2. Room extensions. Extension calling can match room numbers up to four digits in some phone systems so that it is easier to use. Programming numbers for one-touch services so that a guest can connect to the front desk, concierge, housekeeping, or restaurant with a single number from inside the room keeps things simple and direct.

3. DECT handsets. Keeping your staff connected through integrated Wi-Fi or Digital Enhanced Cordless Communication (DECT) phones always allows them to stay mobile and accessible throughout the building. This enables them to provide better and faster service no matter the request.

4. Voicemail. Nowadays, most hotels are expected to provide an integrated voice messaging system for their guests so they can receive calls and messages even when no operator is available. Guests may also want to be notified with this voicemail system of text messages or faxes at the front desk and messages can show on the room phone with an indicator light. Staff can also use this to improve efficiency and leave detailed messages that can be retrieved at different times in the day — which is helpful for shift changes and handoffs.

5. Call accounting. Call accounting systems enables properties to resell telecommunications services to guestrooms, meeting rooms, event spaces and other common areas. This feature allows the property to bill guests and track calls, generate real-time reports on how the phone system was accessed so that the property management system can print detailed statements to assist in ease of check-out.
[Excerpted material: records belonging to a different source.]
Lemma play_run (ms : list move) (s s' : state) :
  play Code error_text registry_error_text ms s = Some s' -> run (own_moves ms) s s'.
Proof.
  unfold play. revert s. induction ms as [|m ms IH]; intros s; cbn [foldl].
  - intros [= <-]. apply run_nil.
  - cbn [mbind option_bind]. destruct (play_one _ _ _ m s) as [s1|] eqn:H1.
    + intros H. apply IH in H. unfold own_moves in *. rewrite filter_cons. case_decide as Hm.
      * cbn [length]. apply (run_own _ s s1); [by apply (play_one_own m)|done].
      * apply (run_other _ s s1); [by apply (play_one_step _ _ _ m)|done].
    + intros H. exfalso. clear -H. induction ms as [|m' ms IH]; [done|by apply IH].
Qed.

Lemma played_run (server : Server) (ms : list move) :
  playable Code error_text registry_error_text server ms = true ->
  run (own_moves ms) (serve server) (played Code error_text registry_error_text server ms).
Proof.
  unfold playable, played. destruct (play _ _ _ ms (serve server)) as [s|] eqn:E; [|done]. intros _. by apply play_run.
Qed.

(** C5: The requests come to an end, whatever the scheduling, the workers' reports,
    the probes and a shutdown do: in any run from the start their goroutines make
    at most 261 steps for each request that arrived, and four for each message
    that a worker sent, the ends of their contexts included. And none of them gets
    stuck: a handler that has not returned can take a turn, or the stream that it
    waits for has a step that receives nothing, with no context that ends; or it
    waits for a [Recv]. *)
Theorem requests_terminate (server : Server) (n : nat) (s : state) :
  is_u64 (Admission.GlobalInFlightTokens (Config.rc_Admission cfg)) ->
  New cfg = Ok server -> run n (serve server) s ->
  Z.of_nat n <= 261 * Z.of_nat (length (st_reqs s)) + 4 * sum_list_Z (messages <$> st_reqs s) /\
  forall k q, st_reqs s !! k = Some q ->
    is_left q \/ receiving q \/ exists s', acts Code error_text k s s' /\ all_messages s' = all_messages s.
Proof.
  intros Hu Hn Hr. split.
  - pose proof (run_fuel n _ s Hr) as H. change (all_fuel (serve server)) with 0 in H. change (all_messages (serve server)) with 0 in H.
    change (arrived (serve server)) with 0 in H. unfold arrived, all_messages in H.
    assert (0 <= all_fuel s); [|lia]. apply sum_list_Z_nonneg, Forall_fmap, list.Forall_forall. intros q _. apply fuel_nonneg.
  - intros k q Hk. apply New_total in Hn as Hv. apply live; try done; [apply Hv|]. exists server. split; [done|by eapply run_rtc].
Qed.
End Termination.

(** ** Witness: a request that streams a token, and one that waits for its worker *)
Definition ex_waiting_moves : list (@move SecondsNanos) :=
  [Registers 100 (@registration SecondsNanos "w1" "w1:9000" "mock-llm" 100 (ex_state 1 10 5));
   Arrives (incoming_request 8); Arrives (incoming_request 2)]
  ++ replicate 20 (Turns 0 (ex_turn 200 None)) ++ ex_receives (ex_chunk 0 "a" false "")
  ++ [Streams 0 0 SUpdate]
  ++ ex_receives (ex_chunk 1 "" true FinishStop) ++ replicate 5 (Turns 0 (ex_turn 200 None))
  ++ replicate 6 (Turns 1 (ex_turn 201 None)).

Definition ex_waiting : state := played (T := SecondsNanos) ex_code ex_text_of ex_registry_text ex_server ex_waiting_moves.

Lemma requests_terminate_witness :
  own_moves ex_waiting_moves = 40%nat /\ (left_b <$> st_reqs ex_waiting) = [true; false] /\
  40 <= 261 * Z.of_nat (length (st_reqs ex_waiting)) + 4 * sum_list_Z (messages <$> st_reqs ex_waiting) /\
  exists q, st_reqs ex_waiting !! 1%nat = Some q /\
    (is_left q \/ receiving q \/
     exists s', acts (T := SecondsNanos) ex_code ex_text_of 1 ex_waiting s' /\
       all_messages s' = all_messages ex_waiting).
Proof.
  split; [vm_compute; reflexivity|]. split; [vm_compute; reflexivity|].
  destruct (requests_terminate (T := SecondsNanos) ex_code ex_text_of ex_registry_text Config.ex_router_config ex_server
    (own_moves ex_waiting_moves) ex_waiting) as [H1 H2].
  - vm_compute. split; congruence.
  - vm_compute. reflexivity.
  - apply (played_run (T := SecondsNanos)). vm_compute. reflexivity.
  - split; [exact H1|]. assert (is_Some (st_reqs ex_waiting !! 1%nat)) as [q E] by (apply lookup_lt_is_Some; vm_compute; lia).
    exists q. split; [exact E|]. by apply H2.
Defined.
(** ** The prefix cache *)
Definition set_used (s : WorkerState) (used : Z) : WorkerState :=
  {| StatusVersion := StatusVersion s; Status := Status s;
     WaitingRequestCount := WaitingRequestCount s; WaitingTokenCount := WaitingTokenCount s;
     RunningRequestCount := RunningRequestCount s; RunningWorkTokens := RunningWorkTokens s;
     ws_KVUsage := {| CapacityTokens := CapacityTokens (ws_KVUsage s); UsedTokens := used |};
     PrefillTokensPerSecond := PrefillTokensPerSecond s;
     DecodeTokensPerSecond := DecodeTokensPerSecond s;
     DecodeSchedulingQuantumTokens := DecodeSchedulingQuantumTokens s;
     CachedPrefixes := CachedPrefixes s; ObservedAt := ObservedAt s |}.

Definition zero_fingerprint : PrefixFingerprint := {| TokenCount := 0; SHA256 := "" |}.

Definition over_limit (limit capacity : Z) (order : list string) (used : Z) : bool :=
  (limit <? Z.of_nat (length order)) || (capacity <? used).

(** The eviction loop; it ends because each turn removes the oldest entry. *)
Fixpoint evict (limit capacity : Z) (order : list string) (m : gmap string PrefixFingerprint) (used : Z) :
  list string * gmap string PrefixFingerprint * Z :=
  match order with
  | [] => ([], m, used)
  | evicted :: rest =>
      if over_limit limit capacity order used then
        let old := default zero_fingerprint (m !! evicted) in
        evict limit capacity rest (delete evicted m) (lowered used (TokenCount old))
      else (order, m, used)
  end.

Definition set_cache (w : Worker) (order : list string) (m : gmap string PrefixFingerprint) (used : Z) : Worker :=
  {| mw_config := mw_config w; mw_state := set_used (mw_state w) used; cache := m; cacheOrder := order;
     failBeforeRemaining := failBeforeRemaining w; dataAddress := dataAddress w |}.

(** One turn of the loop of [addPrefixes]. *)
Definition addPrefix (w : Worker) (f : PrefixFingerprint) : Worker :=
  match cache w !! SHA256 f with
  | Some _ => w
  | None =>
      let kv := ws_KVUsage (mw_state w) in
      let '(order, m, used) :=
        evict (Config.CachePrefixLimit (mw_config w)) (CapacityTokens kv)
          (cacheOrder w ++ [SHA256 f]) (<[SHA256 f := f]> (cache w))
          (UsedTokens kv +u64 TokenCount f) in
      set_cache w order m used
  end.

Definition addPrefixes (w : Worker) (prefixes : list PrefixFingerprint) : Worker :=
  foldl addPrefix w prefixes.

(** One injected failure before the first token is used up. *)
Definition spend_failure (w : Worker) : Worker :=
  {| mw_config := mw_config w; mw_state := mw_state w; cache := cache w; cacheOrder := cacheOrder w;
     failBeforeRemaining := failBeforeRemaining w - 1; dataAddress := dataAddress w |}.

(** ** The reported state *)
Definition cached_list (w : Worker) : list PrefixFingerprint :=
  (fun key => default zero_fingerprint (cache w !! key)) <$> cacheOrder w.

Definition nextState (w : Worker) (now : Time) : Worker * WorkerState :=
  let s := mw_state w in
  let s := {| StatusVersion := StatusVersion s +u64 1; Status := Status s;
              WaitingRequestCount := WaitingRequestCount s; WaitingTokenCount := WaitingTokenCount s;
              RunningRequestCount := RunningRequestCount s; RunningWorkTokens := RunningWorkTokens s;
              ws_KVUsage := ws_KVUsage s; PrefillTokensPerSecond := PrefillTokensPerSecond s;
              DecodeTokensPerSecond := DecodeTokensPerSecond s;
              DecodeSchedulingQuantumTokens := DecodeSchedulingQuantumTokens s;
              CachedPrefixes := cached_list w; ObservedAt := now |} in
  (with_state w s, s).

(** ** Accounting under concurrency *)

(** A call of [Generate] has counted its work before it tries the queue; the
    dispatcher has taken a job before it counts it as running. *)
Inductive dispatcher := Idle | Popped (work : Z) | Running (work : Z).

Record system := {
  sy_worker : Worker;
  entering : list Z;
  queue : list Z;
  disp : dispatcher;
}.

Inductive step : system -> system -> Prop :=
| step_enter s work :
    is_u64 work ->
    step s {| sy_worker := addWaiting (sy_worker s) work; entering := work :: entering s;
              queue := queue s; disp := disp s |}
| step_enqueue s work rest :
    entering s ≡ₚ work :: rest ->
    Z.of_nat (length (queue s)) < Config.QueueCapacity (mw_config (sy_worker s)) ->
    step s {| sy_worker := sy_worker s; entering := rest; queue := queue s ++ [work]; disp := disp s |}
| step_refuse s work rest :
    entering s ≡ₚ work :: rest ->
    step s {| sy_worker := removeWaiting (sy_worker s) work; entering := rest;
              queue := queue s; disp := disp s |}
| step_pop s work rest :
    disp s = Idle -> queue s = work :: rest ->
    step s {| sy_worker := sy_worker s; entering := entering s; queue := rest; disp := Popped work |}
| step_start s work :
    disp s = Popped work ->
    step s {| sy_worker := moveToRunning (sy_worker s) work; entering := entering s;
              queue := queue s; disp := Running work |}
| step_cache s work prefixes :
    disp s = Running work ->
    step s {| sy_worker := addPrefixes (sy_worker s) prefixes; entering := entering s;
              queue := queue s; disp := disp s |}
| step_fail s work :
    disp s = Running work ->
    step s {| sy_worker := spend_failure (sy_worker s); entering := entering s;
              queue := queue s; disp := disp s |}
| step_report s now :
    step s {| sy_worker := (nextState (sy_worker s) now).1; entering := entering s;
              queue := queue s; disp := disp s |}
| step_finish s work :
    disp s = Running work ->
    step s {| sy_worker := finishRunning (sy_worker s) work; entering := entering s;
              queue := queue s; disp := Idle |}.

Definition popped (d : dispatcher) : list Z := match d with Popped w => [w] | _ => [] end.
Definition running (d : dispatcher) : list Z := match d with Running w => [w] | _ => [] end.

(** The jobs that wait, wherever they are. *)
Definition waiting (s : system) : list Z := entering s ++ queue s ++ popped (disp s).

(** The outstanding work fits the counters. *)
Definition fits (s : system) : Prop :=
  Z.of_nat (length (waiting s)) + 1 < 2 ^ 32 /\ sum_list_Z (waiting s) < 2 ^ 64.

Definition reachable (cfg : Config.WorkerConfig) (s : system) : Prop :=
  exists w, New cfg = Ok w /\
    rtc (fun s s' => step s s' /\ fits s')
      {| sy_worker := w; entering := []; queue := []; disp := Idle |} s.

Record counted (st : WorkerState) (ws rs : list Z) : Prop := {
  ct_waiting : WaitingRequestCount st = Z.of_nat (length ws);
  ct_waiting_tokens : WaitingTokenCount st = sum_list_Z ws;
  ct_running : RunningRequestCount st = Z.of_nat (length rs);
  ct_running_tokens : RunningWorkTokens st = sum_list_Z rs;
}.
6. Unified messaging. Think of it as a universal mailbox. Voicemail and email can interact with unified messaging so that your guest can retrieve voicemail through their inbox and vice versa. This is becoming more common with VoIP solutions.

7. Direct Inward Dial (DID). Outside callers can call an extension at the property directly without going through an operator or automated attended. This eliminates the need to have a dedicated trunk line for each extension.

8. Music on hold. Studies show that music on hold keeps callers in a better frame of mind. This is also an opportunity for hotels to play promotional messages for callers and to highlight special features.

9. Video and audio conferencing. While previously only the domain of business travelers, now, video and audio-conferencing call functions are desired by leisure travelers too so they can stay connected to family and friends.

10. Wake-up programming. Critically important for an Airport Hotel (do not miss your flight !!) as well as for hotels, who receive Group-Business.